Speakers such has himself are a great opportunity for students, Swan says, and he says that everyone trying to get kids to be more responsible behind the wheel is doing a job that needs to be done.

"In eleven years my mantra has always been I just need one to think once and I've done my job. I know that I've touched a lot of people, it's been tremendously rewarding doing this," Swan says.

The start of Swan's career as a speaker began after the release of The Fast and the Furious, and during that time he says they were losing a kid a week in the Richmond, BC area, as they tried to replicate the stunts and races in the film. He says he saw that something needed to be done to prevent these deaths. After speaking at a road safety forum, he began doing presentations to schools, and started as a ICBC Road Sense speaker. That has lead to speaking to students across Canada.

Swan says that while that was the start of his speaking career, he has been committed to road safety from a young age.

When he was fifteen, he was part of a youth group, and three days before Christmas the leader of that group was killed by a drunk driver.

"Here I am, years down the road, twenty four years as a paramedic, and Christmas still has never been the same.

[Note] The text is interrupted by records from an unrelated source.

(** The known directions of [calcNextDirections] lead from the start cell
    to the cell of the pose that it returns through sides that are known to
    have no wall, and the candidates are the sides of that cell without a
    wall whose neighbour has a step below the sentinel. *)
Theorem next_directions_through_known (MAZE_SIZE : Z) (stepTable : list Z)
    (maze : Maze) (m : StepArray) (start e : Pose)
    (known candidates : Directions) :
  calcNextDirections MAZE_SIZE stepTable maze m start
  = Some (e, known, candidates) ->
  path_end (pose_p start) known = pose_p e
  /\ path_open maze true (pose_p start) known
  /\ forall d, In d candidates <-> open_candidate MAZE_SIZE maze m e d.
Proof.
  unfold calcNextDirections. intros H.
  destruct (getStepDownDirections _ _ _ _ _ _ _ _) as [[dirs e']|] eqn:Hd;
    [|done].
  cbn [mbind option_bind] in H. injection H as <- <- <-.
  destruct (getStepDownDirections_path _ _ _ _ _ _ _ _ _ _ Hd)
    as (Hend & Hopen & _).
  pose proof (getStepDownDirections_known _ _ _ _ _ _ _ _ _ Hd) as Hknown.
  split; [done|]. split; [by apply path_open_known|].
  intros d. apply candidates_In.
Qed.

Lemma next_directions_through_known_witness :
  path_end (pose_p (mkPose (mkPosition 3 3) North)) [West; West]
  = pose_p (mkPose (mkPosition 1 3) West)
  /\ path_open partly_known true (pose_p (mkPose (mkPosition 3 3) North))
       [West; West]
  /\ forall d,
       In d [West; South; East]
       <-> open_candidate 4 partly_known open4_field
             (mkPose (mkPosition 1 3) West) d.
Proof.
  apply (next_directions_through_known 4 realTable partly_known open4_field
           (mkPose (mkPosition 3 3) North)).
  vm_compute. reflexivity.
Defined.

(** [calcNextDirections] ends without an undefined access on every field of
    [MAZE_SIZE * MAZE_SIZE] steps of a maze with a walled border, from every
    start pose. *)
Theorem next_directions_ends (MAZE_SIZE : Z) (stepTable : list Z)
    (maze : Maze) (m : StepArray) (start : Pose) :
  0 < MAZE_SIZE <= 127 ->
  maze_closed MAZE_SIZE maze ->
  MAZE_SIZE <= Z.of_nat (length stepTable) ->
  length m = Z.to_nat (MAZE_SIZE * MAZE_SIZE) ->
  Forall (fun v => 0 <= v <= STEP_MAX) m ->
  exists e known candidates,
    calcNextDirections MAZE_SIZE stepTable maze m start
    = Some (e, known, candidates).
Proof.
  intros HN Hclosed Htable Hlen Hval.
  destruct (getStepDownDirections_total MAZE_SIZE stepTable maze m start
              false false true HN Hclosed (fun _ => Htable) Hlen Hval)
    as (dirs & e & Hd).
  unfold calcNextDirections. rewrite Hd. cbn [mbind option_bind]. by eauto.
Qed.

Lemma next_directions_ends_witness :
  exists e known candidates,
    calcNextDirections 4 realTable partly_known open4_field
      (mkPose (mkPosition 3 3) North)
    = Some (e, known, candidates).
Proof.
  apply (next_directions_ends 4 realTable partly_known open4_field).
  - lia.
  - apply (open_maze_closed 4 true 0 3).
  - vm_compute. discriminate.
  - reflexivity.
  - by vm_compute; repeat constructor.
Defined.
(** ** The steps of the field as costs of routes *)

Lemma route_dirs_snoc (runs : list (Direction * nat)) (d : Direction)
    (k : nat) :
  route_dirs (runs ++ [(d, k)]) = route_dirs runs ++ replicate k d.
Proof.
  unfold route_dirs. rewrite map_app, concat_app. simpl.
  by rewrite app_nil_r.
Qed.

Lemma route_cost_snoc (stepTable : list Z) (simple : bool)
    (runs : list (Direction * nat)) (d : Direction) (k : nat) (c c' : Z) :
  route_cost stepTable simple runs = Some c ->
  run_cost stepTable simple (Z.of_nat k) = Some c' ->
  route_cost stepTable simple (runs ++ [(d, k)]) = Some (c + c').
Proof.
  revert c. induction runs as [|r rs IH]; intros c Hc Hc'; simpl in *.
  - simplify_eq. rewrite Hc'. simpl. f_equal. lia.
  - destruct (run_cost stepTable simple (Z.of_nat r.2)) as [c0|]; [|done].
    simpl in *. destruct (route_cost stepTable simple rs) as [cs|]; [|done].
    simpl in *. simplify_eq. rewrite (IH cs eq_refl Hc'). simpl. f_equal. lia.
Qed.

Lemma wrap16_add (a b : Z) : wrap16 (wrap16 a + b) = wrap16 (a + b).
Proof. unfold wrap16. by rewrite Zplus_mod_idemp_l. Qed.

Section UpdateRoutes.

Variable MAZE_SIZE : Z.
Variable stepTable : list Z.
Context {PQ : PriorityQueue}.
Hypothesis HN : 0 < MAZE_SIZE <= 127.
Variable maze : Maze.
Hypothesis Hclosed : maze_closed MAZE_SIZE maze.
Variables knownOnly simple : bool.
Hypothesis Htable : simple = false -> table_ok MAZE_SIZE stepTable.
Variable brk : bool.
Variable dest : Positions.

Local Abbreviation inside p := (isInsideOfField MAZE_SIZE p = true).
Local Abbreviation b := (bounding_box maze dest).

(** The field at the end of the update: every step below the sentinel is
    the cost of a route, and no neighbour behind a passable side of a cell
    of the box is more than one move above the cell. *)
Lemma update_field_routes :
  exists m,
    update_gen MAZE_SIZE stepTable brk maze dest knownOnly simple = Some m
    /\ (forall p, inside p -> getStep MAZE_SIZE m p <> STEP_MAX ->
          route_to MAZE_SIZE stepTable maze knownOnly simple dest p
            (getStep MAZE_SIZE m p))
    /\ (forall p d,
          inside p -> outside_box b p = false ->
          getStep MAZE_SIZE m p <> STEP_MAX ->
          In d Along4 -> passable maze knownOnly p d = true ->
          exists c,
            run_cost stepTable simple 1 = Some c
            /\ getStep MAZE_SIZE m (Position_next p d)
               <= wrap16 (getStep MAZE_SIZE m p + c)).
Proof.
  destruct (run_cost_one MAZE_SIZE stepTable simple Htable)
    as (c1 & Hc1 & Hc1pos).
  destruct (update_solver_inv MAZE_SIZE stepTable HN maze Hclosed knownOnly
              simple (table_ok_length MAZE_SIZE stepTable simple Htable)
              brk dest c1 Hc1 Hc1pos
              (route_to MAZE_SIZE stepTable maze knownOnly simple dest))
    as (m & Hm & Hwf & Hinv).
  - intros g Hg Hin. exists g, [], 0. by repeat split.
  - intros u fs d k c Hu Hbox (g & runs & c0 & Hg & Hin & Hruns & Hopen & Hend
                               & Hcost & ->) _ _ Hd Hrun _ Hc _.
    exists g, (runs ++ [(d, S k)]), (c0 + c).
    split; [done|]. split; [done|]. split.
    { apply Forall_app. split; [done|]. constructor; [|done].
      simpl. split; [done|lia]. }
    rewrite route_dirs_snoc. split.
    { apply path_open_app. split; [done|]. rewrite Hend.
      by apply path_open_replicate. }
    split.
    { by rewrite path_end_app, Hend, path_end_replicate. }
    split; [by apply route_cost_snoc|]. apply wrap16_add.
  - exists m. split; [exact Hm|]. clear Hm.
    pose proof Hwf as (Hlen & Hval & _). cbn [fst] in Hlen, Hval.
    assert (Hget : forall p, inside p ->
              array_get m (getIndex MAZE_SIZE p)
              = Some (getStep MAZE_SIZE m p)
              /\ 0 <= getStep MAZE_SIZE m p <= STEP_MAX).
    { intros p Hp.
      pose proof (getStep_inside MAZE_SIZE HN m p Hlen Hp) as Hv.
      split; [done|]. unfold array_get in Hv. destruct (_ <? 0); [done|].
      rewrite Forall_lookup in Hval. by apply Hval in Hv. }
    destruct Hinv as (_ & Hsettled & _ & Hgood). split.
    + intros p Hp Hne. destruct (Hget p Hp) as [Hv Hr].
      apply (Hgood p (getStep MAZE_SIZE m p) Hp Hv). lia.
    + intros p d Hp Hbox Hne Hd Hpass. destruct (Hget p Hp) as [Hv Hr].
      destruct (Hsettled p (getStep MAZE_SIZE m p)) as [[]|Hs]; try done.
      { lia. }
      destruct (Hs d Hd Hpass) as (c & v & Hc & Hnext & Hle).
      exists c. split; [done|]. cbn [fst] in Hnext.
      assert (inside (Position_next p d)) as Hin'.
      { apply (next_inside MAZE_SIZE HN p d Hd Hp).
        eapply passable_next_inside; eauto. }
      destruct (Hget _ Hin') as [Hv' _]. rewrite Hv' in Hnext.
      by simplify_eq.
Qed.

End UpdateRoutes.

(** After the update every step below the sentinel is, as a [step_t], the
    cost of a route from a destination inside of the field to the cell:
    straight runs through sides that let the search through, each at the
    cost that the table (or, with unit costs, the number of its moves)
    gives for its length. *)
Theorem update_step_is_route_cost (MAZE_SIZE : Z) (stepTable : list Z)
    (PQ : PriorityQueue) (maze : Maze) (dest : Positions)
    (knownOnly simple : bool) (m : StepArray) (p : Position) :
  0 < MAZE_SIZE <= 127 ->
  maze_closed MAZE_SIZE maze ->
  (simple = false -> table_ok MAZE_SIZE stepTable) ->
  update MAZE_SIZE stepTable maze dest knownOnly simple = Some m ->
  isInsideOfField MAZE_SIZE p = true ->
  getStep MAZE_SIZE m p <> STEP_MAX ->
  route_to MAZE_SIZE stepTable maze knownOnly simple dest p
    (getStep MAZE_SIZE m p).
Proof.
  intros HN Hclosed Htable Hm Hp Hne.
  destruct (update_field_routes MAZE_SIZE stepTable HN maze Hclosed knownOnly
              simple Htable true dest) as (m' & Hm' & Hroute & _).
  unfold update in Hm. rewrite Hm in Hm'. simplify_eq. by apply Hroute.
Qed.

Lemma update_step_is_route_cost_witness :
  route_to 4 realTable open4 false false [mkPosition 0 0] (mkPosition 3 3)
    (getStep 4 open4_field (mkPosition 3 3)).
Proof.
  apply (update_step_is_route_cost 4 realTable lifo_queue open4
           [mkPosition 0 0] false false open4_field (mkPosition 3 3)).
  - lia.
  - apply open_maze_closed.
  - intros _. apply table_ok_real. lia.
  - exact open4_update.
  - reflexivity.
  - vm_compute. discriminate.
Defined.

(** After the update the field has no cliff inside of the bounding box:
    behind every passable side of a cell of the box with a step below the
    sentinel, the neighbour has at most the step of the cell plus the cost
    of one move (as a [step_t]). *)
Theorem update_neighbour_bound (MAZE_SIZE : Z) (stepTable : list Z)
    (PQ : PriorityQueue) (maze : Maze) (dest : Positions)
    (knownOnly simple : bool) (m : StepArray) (p : Position)
    (d : Direction) :
  0 < MAZE_SIZE <= 127 ->
  maze_closed MAZE_SIZE maze ->
  (simple = false -> table_ok MAZE_SIZE stepTable) ->
  update MAZE_SIZE stepTable maze dest knownOnly simple = Some m ->
  isInsideOfField MAZE_SIZE p = true ->
  outside_box (bounding_box maze dest) p = false ->
  getStep MAZE_SIZE m p <> STEP_MAX ->
  In d Along4 -> passable maze knownOnly p d = true ->
  exists c,
    run_cost stepTable simple 1 = Some c
    /\ getStep MAZE_SIZE m (Position_next p d)
       <= wrap16 (getStep MAZE_SIZE m p + c).
Proof.
  intros HN Hclosed Htable Hm Hp Hbox Hne Hd Hpass.
  destruct (update_field_routes MAZE_SIZE stepTable HN maze Hclosed knownOnly
              simple Htable true dest) as (m' & Hm' & _ & Hbound).
  unfold update in Hm. rewrite Hm in Hm'. simplify_eq. by apply Hbound.
Qed.

Lemma update_neighbour_bound_witness :
  exists c,
    run_cost realTable false 1 = Some c
    /\ getStep 4 open4_field (Position_next (mkPosition 1 1) East)
       <= wrap16 (getStep 4 open4_field (mkPosition 1 1) + c).
Proof.
  apply (update_neighbour_bound 4 realTable lifo_queue open4
           [mkPosition 0 0] false false open4_field (mkPosition 1 1) East).
  - lia.
  - apply open_maze_closed.
  - intros _. apply table_ok_real. lia.
  - exact open4_update.
  - reflexivity.
  - reflexivity.
  - vm_compute. discriminate.
  - left. reflexivity.
  - reflexivity.
Defined.
(** ** The descent over a field of least costs *)

Section DescentStop.

Variable MAZE_SIZE : Z.
Variable stepTable : list Z.
Variable maze : Maze.
Variables knownOnly simple : bool.
Variable m : StepArray.
Hypothesis Hval : Forall (fun v => 0 <= v <= STEP_MAX) m.

Local Abbreviation get p := (array_get m (getIndex MAZE_SIZE p)).

Lemma get_step_range (p : Position) (v : Z) :
  get p = Some v -> 0 <= v <= STEP_MAX.
Proof.
  unfold array_get. destruct (_ <? 0); [done|]. intros Hv.
  rewrite Forall_lookup in Hval. by apply Hval in Hv.
Qed.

Maybe that's another part of why I do this, it's certainly part of why I became a paramedic," Swan says.

Currently on tour in Saskatchewan sponsored by Students Against Drunk Driving (SADD), Swan says that the community spirit in the province is second to none.

"What a great bunch. I've talked to these kids, and they don't see themselves in the same light I see them. I actually find it really moving, I get tears in my eyes thinking about the huge leadership these kids are showing at a really young age... And they don't get it! They're really humble, they don't see that they're community leaders, they're making a difference in people lives, and they have no idea... I'm honored and humbled to be in their presence," Swan says.